Glaucoma treatment deserves more attention

Thanks to a highly successful new optical procedure that is currently available in metro Detroit, it is now possible for those suffering from glaucoma to receive treatment that is much more successful than past methods.

An estimated three million Americans currently suffer from glaucoma, a disease which is the leading cause of blindness for African Americans.

Glaucoma is a group of eye diseases that gradually takes away a person's sight-frequently without any warning or noticeable symptoms-through pressure within the eye that then causes damage to the optic nerve. Glaucoma is incurable, however it is treatable. Left untreated the subsequent loss of vision due to the disease is irreversible

Most early causes of glaucoma have traditionally been treated using surgery, laser technology or eye drops, which is the most common treatment. For more than a year, however, a new procedure has been available that has received scarce notice despite its proven track record of success. Selective Laser Trabeculoplasty (SLT) uses a combination of frequencies of light allowing the laser to work at very low levels of energy and has a success rate of over 90 percent, which is far ahead of any of the other traditional procedures. Although the procedure only takes one minute, it is totally painless and has no side effects. The other procedures "were marginally successful," said Dr. Mark Rubinstein, a doctor at the Michigan Eyecare Institute, which offers the procedure at all three of its offices in Southfield, Livonia, and Dearborn. For example, the problem with the old form of laser surgery was that it caused tissue damage, whereas SLT causes no tissue damage at all. As for eyedrops, some of the side effects included breathing problems, redness, tearing and decreased vision. Additionally, most insurance companies cover SLT and will reimburse up to $300 per eye for the one-time procedure. With eyedrops the cost is around $140 per month for the rest of the patient's life.

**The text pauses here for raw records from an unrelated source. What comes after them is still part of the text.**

Variable findMatches : string -> PatternInfo -> list SafeRegex.Match.
Variable sha256_hex : string -> string.
Variable fs : FileSystem.
Variable builtin : option Patterns.
Variable customFile : string -> option CustomPatterns.
Variable baselineFile : string -> option BaselineDoc.
Variable timestamp : string.

(** The sequential loop gathers what the filter over the answers of
    the workers keeps, when both analyze with the same catalog. *)
Lemma sequential_loop (catalog : Patterns) (options : AnalysisOptions)
      (files : list string) :
  forall results,
    fold_left
      (fun results file =>
         let findings := analyzeContent findMatches fs catalog file options in
         if (0 <? List.length findings)%nat
         then results ++ [mkFileResult file findings]
         else results)
      files results
    = results
        ++ map (fun r => mkFileResult (w_filePath r) (w_findings r))
             (filter
                (fun r =>
                   match w_error r with
                   | Some _ => false
                   | None => (0 <? List.length (w_findings r))%nat
                   end)
                (map (fun task =>
                        mkWorkerResult (fst task)
                          (analyzeContent findMatches fs catalog (fst task)
                             (snd task)) None)
                     (map (fun file => (file, options)) files))).
Proof.
  induction files as [|file files IH]; intros results;
    cbn [fold_left map filter].
  - now rewrite app_nil_r.
  - rewrite IH. cbn [w_error w_findings fst snd].
    destruct (0 <? List.length
                     (analyzeContent findMatches fs catalog file options))%nat;
      cbn [map w_filePath w_findings]; [now rewrite <- app_assoc | reflexivity].
Qed.

(** When the path of the custom patterns changes nothing in the
    catalog, above all when there is no such path, the two strategies
    give the same result. *)
Lemma strategies_agree (options : Options) (files : list string) :
  new_ContentAnalyzer builtin customFile (customPatternsPath options)
  = new_ContentAnalyzer builtin customFile None ->
  scanSingleThreaded findMatches sha256_hex fs builtin customFile
                     baselineFile timestamp options files
  = scanParallel findMatches sha256_hex fs builtin customFile
                 baselineFile timestamp options files.
Proof.
  intros E. unfold scanSingleThreaded, scanParallel, worker.
  rewrite E, sequential_loop. reflexivity.
Qed.

End WithWorld.

(** C2 (the code departs from the claim). The claim: for every list of
    files and every set of options the two strategies give the same
    counts and the same findings. The code: the sequential strategy
    analyzes with the catalog of [new ContentAnalyzer(customPatternsPath)],
    a worker with that of [new ContentAnalyzer()]. With a custom document
    that disables the one pattern, the sequential scan of a file with two
    keys finds nothing and the parallel scan reports the file with two
    critical findings. *)
Theorem workers_ignore_custom_patterns :
  let sequential :=
    scanSingleThreaded findMatches plain_digest
      (fs_of (one_file "a.js" plain_lines)) (Some catalog) custom_file
      no_baseline stamp custom_options ["a.js"] in
  let parallel :=
    scanParallel findMatches plain_digest
      (fs_of (one_file "a.js" plain_lines)) (Some catalog) custom_file
      no_baseline stamp custom_options ["a.js"] in
  filesWithIssues sequential = 0
  /\ filesWithIssues parallel = 1
  /\ Dict.get "critical" (summary sequential) = Some 0%Z
  /\ Dict.get "critical" (summary parallel) = Some 2%Z
  /\ map (fun fr => (file fr, map f_line (Baseline.findings fr)))
         (Detector.findings sequential) = []
  /\ map (fun fr => (file fr, map f_line (Baseline.findings fr)))
         (Detector.findings parallel) = [("a.js", [2; 3])].
Proof. lazy. repeat split. Qed.

End C2.

(** * Further properties *)

(** ** The inline-ignore parser on blocks *)

Module IgnoreBlocksFacts.

Import InlineIgnore IgnoreBlocks NumSetFacts.

(** The loop over two lists in a row. *)
Lemma block_only_app (l1 l2 : list string) :
  forall i b ig,
    block_only i (l1 ++ l2) b ig
    = block_only (i + List.length l1) l2 (block_after b l1) (block_only i l1 b ig).
Proof.
  induction l1 as [|line l1 IH]; intros i b ig; cbn [app List.length].
  - now rewrite Nat.add_0_r.
  - cbn [block_only block_after]. unfold next_block.
    replace (i + S (List.length l1)) with (S i + List.length l1) by lia.
    destruct (JsString.includes line DISABLE); [apply IH|].
    destruct (JsString.includes line ENABLE); [apply IH|].
    destruct b; apply IH.
Qed.

(** Outside a block, lines without the disable sentinel add nothing. *)
Lemma quiet_lines (l : list string) :
  Forall (fun line => JsString.includes line DISABLE = false) l ->
  forall i ig,
    block_only i l false ig = ig /\ block_after false l = false.
Proof.
  induction 1 as [|line l H _ IH]; intros i ig; [split; reflexivity|].
  cbn [block_only block_after]. unfold next_block. rewrite H.
  destruct (JsString.includes line ENABLE); apply IH.
Qed.

(** Inside a block, lines with neither sentinel are all added. *)
Lemma block_lines (l : list string) :
  Forall (fun line => JsString.includes line DISABLE = false
                      /\ JsString.includes line ENABLE = false) l ->
  forall i ig,
    block_after true l = true
    /\ forall n, NumSet.has (block_only i l true ig) n = true
                 <-> NumSet.has ig n = true \/ i < n <= i + List.length l.
Proof.
  induction 1 as [|line l [HD HE] _ IH]; intros i ig.
  - split; [reflexivity|]. intros n. cbn. intuition lia.
  - cbn [block_only block_after List.length]. unfold next_block.
    rewrite HD, HE. destruct (IH (S i) (NumSet.add (i + 1) ig)) as [B M].
    split; [exact B|]. intros n. rewrite M, has_add, orb_true_iff, Nat.eqb_eq.
    intuition lia.
Qed.

(** No line number outside the file is ever ignored. *)
Lemma block_only_range (rest : list string) :
  forall i b ig n,
    NumSet.has (block_only i rest b ig) n = true ->
    NumSet.has ig n = true \/ i < n <= i + List.length rest.
Proof.
  induction rest as [|line rest IH]; intros i b ig n H; cbn [block_only] in H;
    [now left|].
  cbn [List.length].
  destruct (JsString.includes line DISABLE).
  - apply IH in H as [H|H]; [|right; lia].
    rewrite has_add, orb_true_iff, Nat.eqb_eq in H. intuition lia.
  - destruct (JsString.includes line ENABLE).
    + apply IH in H as [H|H]; [now left | right; lia].
    + apply IH in H as [H|H]; [|right; lia].
      destruct b; [|now left].
      rewrite has_add, orb_true_iff, Nat.eqb_eq in H. intuition lia.
Qed.

End IgnoreBlocksFacts.

Module InlineIgnoreProps.

Import InlineIgnore IgnoreBlocks IgnoreBlocksFacts.

(** X1. Every ignored line number is the number of a line of the file:
    between 1 and [lines.length]. *)
Theorem ignored_lines_in_file (lines : list string) (n : nat) :
  NumSet.has (parseInlineIgnoreComments lines) n = true ->
  1 <= n <= List.length lines.
Proof.
  unfold parseInlineIgnoreComments.
  rewrite InlineIgnoreFacts.parse_from_block_only. intros H.
  apply block_only_range in H as [H|H]; [discriminate | lia].
Qed.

Rubinstein noted that GDX scanning laser polymetry, which diagnoses glaucoma earlier and more effectively than other methods, has been available for about three years and SLT has been available for over a year. But the procedures are extremely underutilized because so few people have heard about the new treatment and therefore continue to rely on the older methods that don't work nearly as well.

When asked why African Americans suffer disproportionately from glaucoma-Blacks are five times more likely to suffer from glaucoma than Whites- Rubinstein said there was no known medical reason why this continues to be the case, although it could be genetic.